Ainsi, le 4 août 1995, certaines dispositions qui figuraient à l'article 2 ont
été réintroduites dans l'article 1er. A cette occasion, le législateur a fait
un peu de « ménage » - si j'ose employer ce terme - à l'égard des dispositions
concernant la France d'outre-mer. C'est donc un article auquel on a touché. Il
est par conséquent permis de continuer.
On aurait également tort de reprocher au Gouvernement de vouloir inscrire,
avec la notion de décentralisation, un concept flou au sein de l'article 1er
puisque c'est un article affirmant des principes. Or les principes offrent par
essence une latitude d'interprétation. Pour reprendre la formule de René
Cassin, je dirai que c'est en quelque sorte un « préambule prolongé ».
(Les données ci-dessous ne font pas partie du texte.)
Record Token := MkToken { id : Z }.

#[export] Instance Token_eq_dec : EqDecision Token.
Proof. solve_decision. Defined.
#[export] Instance Token_countable : Countable Token :=
  inj_countable' id MkToken (fun t => match t with MkToken _ => eq_refl end).

Inductive ReadinessError := ErrTokenLockFailed | ErrFlagAlreadyReady | ErrContext.

(** ** timedmutex.go: a channel of capacity one that holds the token when the
    lock is free *)

Record timedMutex := { ch : bool }.

Definition newTimedMutex : timedMutex := {| ch := true |}.

Definition tryLock (m : timedMutex) : bool * timedMutex := (ch m, {| ch := false |}).

Definition unlock (m : timedMutex) : timedMutex := {| ch := true |}.

(** [lock] waits for at most this many milliseconds. *)
Definition lockTimeout : Z := 1000.

(** ** The flag *)

Record Flag := {
  ready : bool;
  nextID : Z;
  lock : timedMutex;
  tokens : gset Token;
  done : bool;       (* the channel is closed *)
  closeOnce : bool;  (* the Once has run *)
}.

Definition New : Flag := {|
  ready := false; nextID := 1; lock := newTimedMutex; tokens := ∅;
  done := false; closeOnce := false |}.
(* ===== verification/AgentPath.v ===== *)
(** * internal/protocol/ids.go and internal/multiagent/agentpath.go: agent paths

    An agent path names an agent in the tree of a session: [/root], or a path
    below it, or [/morpheus].  The validation, the join of a name, the
    resolution of a reference against a base and the prefix match.  Texts of
    errors are kept; the wrapping of [unsupportedOperationf] is a constructor. *)

From stdpp Require Import base list strings.
From S2P Require Import Prelude GoStrings GoUtf8 GoText.

Module AgentPath.

(** ** ids.go *)

Definition ThreadID := gostring.

Definition AgentPathRoot : gostring := "/root".
Definition AgentPathMorpheus : gostring := "/morpheus".
Definition agentPathRootSeg : gostring := "root".

(** The Go value; [NewAgentPath] is the only exported way to a valid one. *)
Record AgentPath := MkPath { path : gostring }.

#[export] Instance AgentPath_eq_dec : EqDecision AgentPath.
Proof. solve_decision. Defined.

Definition AgentPathRootValue : AgentPath := MkPath AgentPathRoot.
Definition AgentPathMorpheusValue : AgentPath := MkPath AgentPathMorpheus.

Definition IsRoot (a : AgentPath) : bool := bool_decide (path a = AgentPathRoot).

(** The last segment, or [root]. *)
Definition Name (a : AgentPath) : gostring :=
  if IsRoot a then agentPathRootSeg
  else if decide ("/"%char ∈ path a)
       then let seg := after_last "/" (path a) in
            if decide (seg = []) then agentPathRootSeg else seg
       else agentPathRootSeg.

Definition name_rune (ch : rune) : bool :=
  (in_range 97 122 ch || in_range 48 57 ch || (ch =? 95)%Z).

Definition validateAgentName (agentName : gostring) : option gostring :=
  if decide (agentName = []) then Some (str "agent_name must not be empty")
  else if decide (agentName = agentPathRootSeg) then Some (str "agent_name `root` is reserved")
  else if decide (agentName = str "." \/ agentName = str "..")
       then Some ("agent_name `" ++ agentName ++ "` is reserved")
  else if contains agentName "/" then Some (str "agent_name must not contain `/`")
  else if forallb name_rune (runes agentName) then None
       else Some (str "agent_name must use only lowercase letters, digits, and underscores").

(** The first error of the names of a path. *)
Fixpoint validateAgentNames (segments : list gostring) : option gostring :=
  match segments with
  | [] => None
  | seg :: segments =>
      match validateAgentName seg with Some e => Some e | None => validateAgentNames segments end
  end.

Definition absolute_error : gostring := "absolute agent paths must start with `/root` or be `/morpheus`".

Definition validateAbsoluteAgentPath (path : gostring) : option gostring :=
  if decide (path = AgentPathMorpheus) then None
  else match cut_prefix path "/" with
       | None => Some absolute_error
       | Some stripped =>
           match split_byte "/" stripped with
           | seg :: segments =>
               if decide (seg <> agentPathRootSeg) then Some absolute_error
               else if has_suffix stripped "/" then Some (str "absolute agent path must not end with `/`")
               else validateAgentNames segments
           | [] => Some absolute_error
           end
       end.

Definition NewAgentPath (path : gostring) : result gostring AgentPath :=
  match validateAbsoluteAgentPath path with Some e => Err e | None => Ok (MkPath path) end.

Definition Join (a : AgentPath) (agentName : gostring) : result gostring AgentPath :=
  match validateAgentName agentName with
  | Some e => Err e
  | None => NewAgentPath (path a ++ "/" ++ agentName)
  end.

(** ** agentpath.go *)

Inductive AgentError := UnsupportedOperation (detail : gostring).

Definition unsupported {A} (r : result gostring A) : result AgentError A :=
  match r with Ok a => Ok a | Err e => Err (UnsupportedOperation e) | Panic => Panic end.

Definition validateRelativeReference (reference : gostring) : option AgentError :=
  if has_suffix reference "/"
  then Some (UnsupportedOperation "relative agent path must not end with `/`") else None.

(** The loop that joins the segments of a reference. *)
Fixpoint joinSegments (resolved : AgentPath) (segments : list gostring) : result AgentError AgentPath :=
  match segments with
  | [] => Ok resolved
  | segment :: segments => next ← unsupported (Join resolved segment); joinSegments next segments
  end.

Definition resolveAgentPath (base : AgentPath) (reference : gostring) : result AgentError AgentPath :=
  if decide (reference = []) then Err (UnsupportedOperation "agent path must not be empty")
  else if decide (reference = AgentPathRoot) then Ok AgentPathRootValue
  else if has_prefix reference "/" then unsupported (NewAgentPath reference)
  else match validateRelativeReference reference with
       | Some e => Err e
       | None => joinSegments base (split_byte "/" reference)
       end.

Definition agentMatchesPrefix (agentPath : option AgentPath) (prefix : AgentPath) : bool :=
  if IsRoot prefix then true
  else match agentPath with
       | None => false
       | Some p =>
           if decide (path p = path prefix) then true
           else match cut_prefix (path p) (path prefix) with
                | Some suffix => has_prefix suffix "/"
                | None => false
                end
       end.

(** ** Agent names, byte by byte *)

Definition name_byte (c : ascii) : bool := name_rune (bval c).

(** What [validateAgentName] accepts. *)
Definition valid_name (s : gostring) : Prop :=
  s <> [] /\ s <> agentPathRootSeg /\ Forall (fun c => name_byte c = true) s.

Lemma name_rune_range r : name_rune r = true -> (0 <= r < 128)%Z.
Proof. unfold name_rune, in_range. intros H. repeat (apply orb_true_iff in H as [H|H]); breflect; lia. Qed.
(* ===== verification/AgentRegistry.v ===== *)
(** * internal/multiagent: the registry of a session's agents

    [registry.go], [metadata.go] and [errors.go].  One registry is shared by all
    agents under a root: it bounds the number of spawned agents, keeps their
    metadata by agent path, and hands out nicknames.  A spawn holds a
    reservation until it is committed or released.  Every method of the registry
    holds the mutex, so it is one step; releasing a reservation is two. *)

From stdpp Require Import base list gmap.
From S2P Require Import Prelude GoStrings GoText GoOrder AgentPath.

Open Scope Z_scope.

Module Registry.
Import AgentPath.

(** ** metadata.go *)

Record AgentMetadata := {
  AgentID : option ThreadID;
  Path : option AgentPath;
  AgentNickname : option gostring;
  AgentRole : option gostring;
  LastTaskMessage : option gostring;
}.

Definition emptyMetadata : AgentMetadata :=
  {| AgentID := None; Path := None; AgentNickname := None; AgentRole := None; LastTaskMessage := None |}.

#[export] Instance AgentMetadata_eq_dec : EqDecision AgentMetadata.
Proof. solve_decision. Defined.

Definition pathString (m : AgentMetadata) : gostring :=
  match Path m with None => [] | Some p => path p end.

Definition set_AgentID (id : ThreadID) (m : AgentMetadata) : AgentMetadata :=
  {| AgentID := Some id; Path := Path m; AgentNickname := AgentNickname m;
     AgentRole := AgentRole m; LastTaskMessage := LastTaskMessage m |}.

Definition set_LastTaskMessage (msg : gostring) (m : AgentMetadata) : AgentMetadata :=
  {| AgentID := AgentID m; Path := Path m; AgentNickname := AgentNickname m;
     AgentRole := AgentRole m; LastTaskMessage := Some msg |}.

(** ** errors.go *)

Record AgentLimitError := { MaxThreads : Z }.

Definition AgentLimitError_Error (e : AgentLimitError) : gostring :=
  "multiagent: agent limit reached (max_threads=" ++ format_int (MaxThreads e) ++ ")".
Definition remove (id : ThreadID) (e : SmallEngine) : SmallEngine :=
  {| threads := delete id (threads e); started := started e |}.

Definition mark (id : ThreadID) (st : AgentStatus) (e : SmallEngine) : SmallEngine :=
  {| threads := match threads e !! id with Some _ => <[id := st]> (threads e) | None => threads e end;
     started := started e |}.

Definition small_engine : @ThreadEngine NoPayload SmallEngine :=
  @Build_ThreadEngine NoPayload SmallEngine ThreadID
    (fun _ e => start e) (fun _ _ _ e => start e) (fun _ _ _ _ _ e => start e)
    find remove (fun id _ e => (Ok (str "sub"), mark id StatusRunning e)) status_of
    (fun id e => (None, mark id StatusShutdown e)).

Lemma small_laws : @ThreadEngineLaws NoPayload SmallEngine small_engine.
Proof.
  split; simpl; unfold find, remove, mark; simpl.
  - intros id e t. by rewrite lookup_delete_eq.
  - intros id d e t. destruct (delete id (threads e) !! d) eqn:E; [|done].
    apply lookup_delete_Some in E as [_ ->]. done.
  - intros th d e t. destruct (threads e !! th) eqn:Et; [|by eauto].
    destruct (decide (th = d)) as [->|]; [rewrite lookup_insert_eq, Et|rewrite lookup_insert_ne by done]; eauto.
Qed.

Definition child_source (parent : ThreadID) (depth : Z) (p : gostring) : SessionSource :=
  {| SourceKind := SourceSubAgent; Custom := []; Internal := None;
     SubAgent := Some {| SubKind := SubAgentThreadSpawn; Other := [];
       ThreadSpawn := Some {| ParentThreadID := parent; Depth := depth; SpawnPath := Some (MkPath p);
                              SpawnNickname := None; SpawnRole := None |} |} |}.

Definition two_agents : ControlConfig :=
  {| maxThreads := Some 2; nicknameCandidates := fun _ => [str "Ada"; str "Bob"]; picker := first_pick |}.

Definition small_conf : @SessionConfiguration NoPayload :=
  @Build_SessionConfiguration NoPayload
    {| SourceKind := SourceCli; Custom := []; Internal := None; SubAgent := None |} [] tt.

Definition plain : @SpawnOptions NoPayload := @Build_SpawnOptions NoPayload None [] None.

Definition hello : @Op NoPayload := @OpUserInput NoPayload [InputText (str "hello")] tt.

Definition empty_control : ControlState SmallEngine InMemory :=
  {| engine := {| threads := {[str "root" := StatusRunning]}; started := 1 |};
     graph := NewInMemoryAgentGraphStore; registry := NewRegistry |}.

#[local] Existing Instances NoPayload small_engine.
#[local] Instance by_listed (A : Type) : MapOrder A := listed_order A.

Definition spawn_a := SpawnAgent two_agents small_conf hello (child_source "root" 1 "/root/a") plain.
Definition spawn_b := SpawnAgent two_agents small_conf hello (child_source "t1" 2 "/root/a/b") plain.

Example spawn_spawn_close :
  let '(a, c1) := spawn_a empty_control in
  let '(b, c2) := spawn_b c1 in
  let '(full, c3) := spawn_a c2 in
  let '(closed, c4) := CloseAgent "t1" c3 in
  (match a with Ok a => LiveThreadID a | _ => [] end, match b with Ok b => LiveThreadID b | _ => [] end)
    = (str "t1", str "t2") /\
  full = Err (LimitReached {| MaxThreads := 2 |}) /\
  totalCount (registry c3) = 2 /\ ListLiveSubtreeThreadIDs "t1" c3 = Ok [str "t1"; str "t2"] /\
  closed = Ok tt /\ totalCount (registry c4) = 0.
Proof. vm_compute. repeat split. Qed.

Lemma SpawnAgent_accounting_witness :
  registry_ok (registry empty_control) /\
  let '(res, c') := spawn_a empty_control in is_ok res = true /\ registry_ok (registry c').
Proof.
  assert (Hok : registry_ok (registry empty_control)).
  { split; [|done]. split; simpl; intros *; by rewrite lookup_empty. }
  split; [exact Hok|].
  pose proof (SpawnAgent_accounting two_agents small_conf hello (child_source "root" 1 "/root/a") plain empty_control Hok) as H.
  fold spawn_a in H. destruct (spawn_a empty_control) as [res c'] eqn:E.
  refine (conj _ (proj1 (H _ _ _))).
  - assert (Hr : is_ok (fst (spawn_a empty_control)) = true) by (by vm_compute). by rewrite E in Hr.
  - vm_compute. done.
  - intros p [= <-]. split; [apply validateAbsoluteAgentPath_None; by vm_compute|done].
  - intros src id [= <-] k m Hk.
    change (agentTree (rooted _ _)) with (<[AgentPathRoot := rootMetadata "root"]> (∅ : gmap gostring AgentMetadata)) in Hk.
    apply lookup_insert_Some in Hk as [[_ <-]|[_ Hk]]; [done|]. by rewrite lookup_empty in Hk.
Defined.
(* ===== verification/GoPath.v ===== *)
(** * Go's [path.Clean], [path.Join] and [path.Dir], and clean Unix paths

    What the sandbox policy uses of [path] and [path/filepath] on Unix, and the
    absolute paths that are clean: a list of ordinary segments.  On these, the
    string operations of the policy are operations on segment lists. *)

From stdpp Require Import base list.
From S2P Require Import Prelude GoStrings AbsPath.

Module GoPath.
Import AbsPath.

(** ** The library functions *)

(** One segment, after the segments kept so far. *)
Definition clean_step (rooted : bool) (out : list gostring) (seg : gostring) : list gostring :=
  if decide (seg = [] \/ seg = dot) then out
  else if decide (seg = dotdot)
       then match last out with
            | Some prev => if decide (prev = dotdot) then out ++ [seg] else removelast out
            | None => if rooted then out else out ++ [seg]
            end
       else out ++ [seg].

Definition clean_segs (rooted : bool) (path : gostring) : list gostring :=
  fold_left (clean_step rooted) (split_byte slash path) [].

Definition Clean (path : gostring) : gostring :=
  let rooted := has_prefix path [slash] in
  match clean_segs rooted path with
  | [] => if rooted then [slash] else dot
  | segs => (if rooted then [slash] else []) ++ join [slash] segs
  end.

(** [path.Join] of two elements. *)
Definition Join2 (a b : gostring) : gostring :=
  match a, b with
  | [], [] => []
  | [], _ => Clean b
  | _, [] => Clean a
  | _, _ => Clean (a ++ [slash] ++ b)
  end.

(** The path up to and including the last slash. *)
Definition upto_slash (path : gostring) : gostring :=
  match list_find (fun c => c = slash) (reverse path) with
  | Some (i, _) => take (length path - i) path
  | None => []
  end.

Definition Dir (path : gostring) : gostring := Clean (upto_slash path).

Example clean_examples :
  map Clean [str "/a/./b/../c//d/"; str "../a/../../b"; []; str "/.."; str "a/.."]
  = [str "/a/c/d"; str "../../b"; str "."; str "/"; str "."].
Proof. vm_compute. reflexivity. Qed.
Example dir_examples :
  map Dir [str "/a/b"; str "/a"; str "/"; str "a"; str "/a/b/"; []]
  = [str "/a"; str "/"; str "/"; str "."; str "/a/b"; str "."].
Proof. vm_compute. reflexivity. Qed.

(** ** Clean absolute paths *)

Definition upath (segs : list gostring) : gostring := [slash] ++ join [slash] segs.

Definition clean_path (p : gostring) : Prop := exists segs, Forall wf_clean_seg segs /\ p = upath segs.

Lemma upath_render segs : upath segs = renderComponents false (unix_comps true segs).
Proof. by rewrite renderComponents_unix. Qed.

Lemma upath_nonempty segs : upath segs <> [].
Proof. done. Qed.

Lemma upath_inj segs segs' : Forall wf_seg segs -> Forall wf_seg segs' -> upath segs = upath segs' -> segs = segs'.
Proof.
  intros H H' E. rewrite !upath_render in E. apply (f_equal parseComponentsUnix) in E.
  rewrite !parse_render in E by done. unfold unix_comps in E. cbn [app] in E. injection E as E.
  revert E. apply (list_fmap_eq_inj compNormal); intros ?? [=]; done.
Qed.

Lemma upath_snoc segs s : segs <> [] -> upath (segs ++ [s]) = upath segs ++ [slash] ++ s.
Proof. intros. unfold upath. rewrite join_snoc by done. by rewrite <- !(assoc (++)). Qed.

Lemma upath_app segs more : segs <> [] -> more <> [] -> upath (segs ++ more) = upath segs ++ upath more.
Proof.
  intros Hs. induction more as [|m more IH] using rev_ind; [done|]. intros _.
  rewrite (assoc (++)), upath_snoc by (destruct segs; done).
  destruct more as [|m' more]; [by rewrite app_nil_r|].
  rewrite IH by done. rewrite (upath_snoc (m' :: more)) by done. by rewrite <- !(assoc (++)).
Qed.

(** [parent ++ "/" ++ rest] on segments. *)
Lemma split_upath segs : Forall wf_seg segs -> split_byte slash (upath segs) = [] :: match segs with [] => [[]] | _ => segs end.
Proof.
  intros H. unfold upath. change ([slash] ++ join [slash] segs) with ([] ++ slash :: join [slash] segs).
  rewrite split_byte_app_sep. simpl. f_equal. destruct segs as [|s segs]; [done|].
  apply split_byte_join; [|done]. eapply Forall_impl; [exact H|]. by intros ? [].
Qed.

Lemma clean_segs_upath segs : Forall wf_clean_seg segs -> clean_segs true (upath segs) = segs.
Proof.
  intros H. unfold clean_segs. rewrite split_upath by (eapply Forall_impl; [exact H|by intros ? []]).
  assert (Hf : forall acc, fold_left (clean_step true) segs acc = acc ++ segs).
  { induction H as [|s segs ((Hne & _) & Hd & Hdd) _ IH]; intros acc; cbn [fold_left]; [by rewrite app_nil_r|].
    unfold clean_step at 2. rewrite decide_False by naive_solver. rewrite decide_False by done.
    by rewrite IH, <- (assoc (++)). }
  cbn [fold_left]. unfold clean_step at 2. rewrite decide_True by auto.
  destruct segs as [|s segs]; [done|]. apply (Hf []).
Qed.

Lemma Clean_upath segs : Forall wf_clean_seg segs -> Clean (upath segs) = upath segs.
Proof.
  intros H. unfold Clean. assert (has_prefix (upath segs) [slash] = true) as -> by (apply has_prefix_true; by eexists).
  rewrite clean_segs_upath by done. by destruct segs.
Qed.

Lemma clean_segs_skip path : clean_segs true (slash :: path) = clean_segs true path.
Proof.
  unfold clean_segs. change (slash :: path) with ([] ++ slash :: path).
  rewrite split_byte_app_sep. cbn [split_byte app fold_left]. unfold clean_step at 2. by rewrite decide_True by auto.
Qed.

Lemma Join2_upath segs s : Forall wf_clean_seg segs -> wf_clean_seg s ->
  Join2 (upath segs) s = upath (segs ++ [s]).
Proof.
  intros H Hs. assert (Hall : Forall wf_clean_seg (segs ++ [s])) by (apply Forall_app; by auto).
  assert (Join2 (upath segs) s = Clean (upath segs ++ [slash] ++ s)) as ->.
  { unfold Join2, upath. destruct s; [by destruct Hs as [[? _] _]|done]. }
  destruct segs as [|x segs].
  - cbn [app] in *. rewrite <- (Clean_upath [s]) by done. unfold upath. cbn [app join]. unfold Clean.
    change (has_prefix (slash :: slash :: s) [slash]) with true. cbn [has_prefix cut_prefix].
    by rewrite clean_segs_skip.
  - by rewrite <- upath_snoc, Clean_upath.
Qed.

(** ** [Dir]: the parent, and the way up ends *)

Definition seg_total (segs : list gostring) : nat := sum_list_with (fun s => S (length s)) segs.

Lemma length_join_total segs : length (join [slash] segs) = pred (seg_total segs).
Proof.
  induction segs as [|s segs IH]; [done|]. destruct segs as [|s' segs]; [simpl; lia|].
  change (join [slash] (s :: s' :: segs)) with (s ++ [slash] ++ join [slash] (s' :: segs)).
  rewrite !length_app, IH. unfold seg_total. simpl. lia.
Qed.

Lemma seg_total_split path : seg_total (split_byte slash path) = S (length path).
Proof.
  pose proof (length_join_total (split_byte slash path)) as H. rewrite join_split_byte in H.
  pose proof (split_byte_nonempty slash path). destruct (split_byte slash path); [done|].
  unfold seg_total in *. simpl in *. lia.
Qed.

Lemma seg_total_snoc segs s : seg_total (segs ++ [s]) = seg_total segs + S (length s).
Proof. unfold seg_total. rewrite sum_list_with_app. simpl. lia. Qed.

Lemma seg_total_removelast segs : seg_total (removelast segs) <= seg_total segs.
Proof.
  destruct segs as [|s segs _] using rev_ind; [done|]. rewrite removelast_last, seg_total_snoc. lia.
Qed.

Lemma clean_step_total rooted out seg : seg_total (clean_step rooted out seg) <= seg_total out + S (length seg).
Proof.
  unfold clean_step. repeat case_decide; try destruct (last out); repeat case_decide; try destruct rooted;
    rewrite ?seg_total_snoc; pose proof (seg_total_removelast out); lia.
Qed.

Lemma fold_clean_total rooted segs out :
  seg_total (fold_left (clean_step rooted) segs out) <= seg_total out + seg_total segs.
Proof.
  revert out. induction segs as [|s segs IH]; intros out; cbn [fold_left]; [unfold seg_total; simpl; lia|].
  etrans; [apply IH|]. pose proof (clean_step_total rooted out s). unfold seg_total in *. simpl. lia.
Qed.

(** Cleaning never makes a path longer, apart from the empty one. *)
Lemma Clean_length path : length (Clean path) <= Nat.max 1 (length path).
Proof.
  unfold Clean. destruct (has_prefix path [slash]) eqn:Hp.
  - apply has_prefix_true in Hp as [rest ->]. cbn [app] in *. rewrite clean_segs_skip.
    pose proof (fold_clean_total true (split_byte slash rest) []) as H. rewrite seg_total_split in H.
    fold (clean_segs true rest) in H. destruct (clean_segs true rest); [simpl; lia|].
    cbn [length app]. rewrite length_join_total. simpl in *. lia.
  - pose proof (fold_clean_total false (split_byte slash path) []) as H. rewrite seg_total_split in H.
    fold (clean_segs false path) in H. destruct (clean_segs false path); [simpl; lia|].
    cbn [length app]. rewrite length_join_total. simpl in *. lia.
Qed.

Lemma upto_slash_cases path :
  upto_slash path = [] \/ exists pre post, path = pre ++ [slash] ++ post /\ upto_slash path = pre ++ [slash].
Proof.
  unfold upto_slash. destruct (list_find _ (reverse path)) as [[i c]|] eqn:Hf; [right|by left].
  apply list_find_Some in Hf as (Hi & -> & _).
  pose proof (lookup_lt_Some _ _ _ Hi) as Hlt. rewrite length_reverse in Hlt.
  rewrite reverse_lookup in Hi by done. exists (take (length path - S i) path), (drop (S (length path - S i)) path).
  split; [symmetry; by apply take_drop_middle|].
  replace (length path - i) with (S (length path - S i)) by lia. by apply take_S_r.
Qed.

(** A trailing slash is cleaned away. *)
Lemma Clean_trailing pre : pre <> [] -> Clean (pre ++ [slash]) = Clean pre.
Proof.
  intros Hp. unfold Clean, clean_segs. rewrite split_byte_app_sep. cbn [split_byte]. rewrite fold_left_app.
  cbn [fold_left]. replace (has_prefix (pre ++ [slash]) [slash]) with (has_prefix pre [slash])
    by (destruct pre; [done|]; unfold has_prefix; simpl; by case_decide).
  unfold clean_step at 1. by rewrite decide_True by auto.
Qed.

Lemma Dir_length path : length path <= 1 \/ length (Dir path) < length path.
Proof.
  unfold Dir. destruct (upto_slash_cases path) as [->|(pre & post & Hp & ->)].
  - destruct path as [|c [|]]; simpl; lia.
  - destruct pre as [|c pre]; [subst path; destruct post; simpl; lia|].
    rewrite Clean_trailing by done. pose proof (Clean_length (c :: pre)). subst path.
    rewrite !length_app in *. simpl in *. lia.
Qed.

Lemma Dir_short path : length path <= 1 -> Dir (Dir path) = Dir path.
Proof.
  intros H. destruct path as [|c [|]]; simpl in H; [done| |lia].
  destruct (decide (c = slash)) as [->|Hc]; [done|].
  assert (Dir [c] = dot) as ->; [|done]. unfold Dir, upto_slash. cbn. by rewrite decide_False.
Qed.

(** The directory of a clean path drops its last segment. *)
Lemma Dir_upath segs s : Forall wf_clean_seg segs -> wf_seg s -> Dir (upath (segs ++ [s])) = upath segs.
Proof.
  intros H [_ Hs]. assert (exists pre, upath (segs ++ [s]) = pre ++ [slash] ++ s /\ Clean (pre ++ [slash]) = upath segs)
    as (pre & E & Hc).
  { destruct segs as [|x segs]; [by exists []|]. exists (upath (x :: segs)). rewrite upath_snoc by done.
    split; [done|]. rewrite Clean_trailing by done. by apply Clean_upath. }
  rewrite <- Hc. unfold Dir. f_equal. rewrite E. unfold upto_slash.
  assert (list_find (fun c => c = slash) (reverse (pre ++ [slash] ++ s)) = Some (length s, slash)) as ->.
  { rewrite !reverse_app, reverse_singleton, <- (assoc (++)). apply list_find_Some. split_and!; [|done|].
    - rewrite lookup_app_r, length_reverse by (rewrite length_reverse; done). by rewrite Nat.sub_diag.
    - intros j y Hj Hlt. rewrite lookup_app_l in Hj by (by rewrite length_reverse).
      intros ->. apply Hs, elem_of_reverse. by eapply list_elem_of_lookup_2. }
  rewrite !length_app. cbn [length]. replace (length pre + (1 + length s) - length s) with (length (pre ++ [slash]))
    by (rewrite length_app; simpl; lia).
  rewrite (assoc (++)). by rewrite take_app_length.
Qed.

End GoPath.
Lemma full_disk_access_sound_witness :
  canReadPathWithCwd full_write_policy (str "/etc") (str "/w") = true
  /\ canWritePathWithCwd full_write_policy (str "/tmp/x") (str "/w") = true.
Proof.
  pose proof (full_disk_access_sound full_write_policy (str "/etc") (str "/w")) as H1.
  pose proof (full_disk_access_sound full_write_policy (str "/tmp/x") (str "/w")) as H2.
  split; [apply H1|apply H2]; try (vm_compute; reflexivity); repeat constructor; done.
Defined.

(** An entry is compared as it is written: one that ends in a slash covers
    nothing below it. *)
Example trailing_slash_entry :
  canReadPathWithCwd (restricted [root_entry FileSystemAccessModeRead; path_entry (str "/secret/") FileSystemAccessModeDeny])
    (str "/secret/key") (str "/w") = true.
Proof. vm_compute. reflexivity. Qed.

(** Only the first writable entry is asked for protected metadata: a root
    inside the metadata of another one has unprotected metadata. *)
Example metadata_order :
  let p := restricted [path_entry (str "/w") FileSystemAccessModeWrite; path_entry (str "/w/.agents/b") FileSystemAccessModeWrite] in
  let q := restricted [path_entry (str "/w/.agents/b") FileSystemAccessModeWrite; path_entry (str "/w") FileSystemAccessModeWrite] in
  (canWritePathWithCwd p (str "/w/.agents/b/.git/config") (str "/w"),
   canWritePathWithCwd q (str "/w/.agents/b/.git/config") (str "/w")) = (true, false).
Proof. vm_compute. reflexivity. Qed.

End Examples.
End SandboxPolicy.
D'ailleurs, dire que la République est sociale n'est pas beaucoup plus précis
que d'affirmer que son organisation est décentralisée. La notion de République
sociale donne aussi lieu à de nombreuses interprétations, et Dieu sait s'il y
en a eu !
M. Robert Bret.
C'est comme l'égalité !
M. Michel Charasse.
Mais c'est vieillot !
M. Patrick Devedjian,
ministre délégué.
Bien entendu ! Et ce sont là des concepts sur lesquels
le débat politique trouve légitimement et noblement à s'exprimer. Mais il ne
faut pas reprocher aux principes d'être flous lorqu'ils peuvent donner lieu à
interprétation.
Dans quel contexte constitutionnel s'inscrit le principe de décentralisation
?
J'indique qu'il s'inscrit naturellement dans le contexte constitutionnel de
l'article 3, afin d'apaiser les craintes de M. Pierre Mauroy.
L'article 3 dispose que : « La souveraineté nationale appartient au peuple qui
l'exerce par ses représentants et par la voie du référendum. Aucune section du
peuple ni aucun individu ne peut s'en attribuer l'exercice. » Fort
heureusement, personne ne veut toucher à l'article 3, lequel confirme le
caractère indivisible de la République inscrit à l'article 1er et éloigne toute
menace de dérive fédéraliste. Il n'y a donc nulle raison de craindre une dérive
fédéraliste...
M. Michel Charasse.
Cela reste à démontrer !
M. Patrick Devedjian,
ministre délégué.
... parce qu'elle serait précisément contraire à la
disposition de l'article 3 qui affirme qu'aucune section du peuple ni aucun
individu ne peut s'attribuer l'exercice de la souveraineté nationale.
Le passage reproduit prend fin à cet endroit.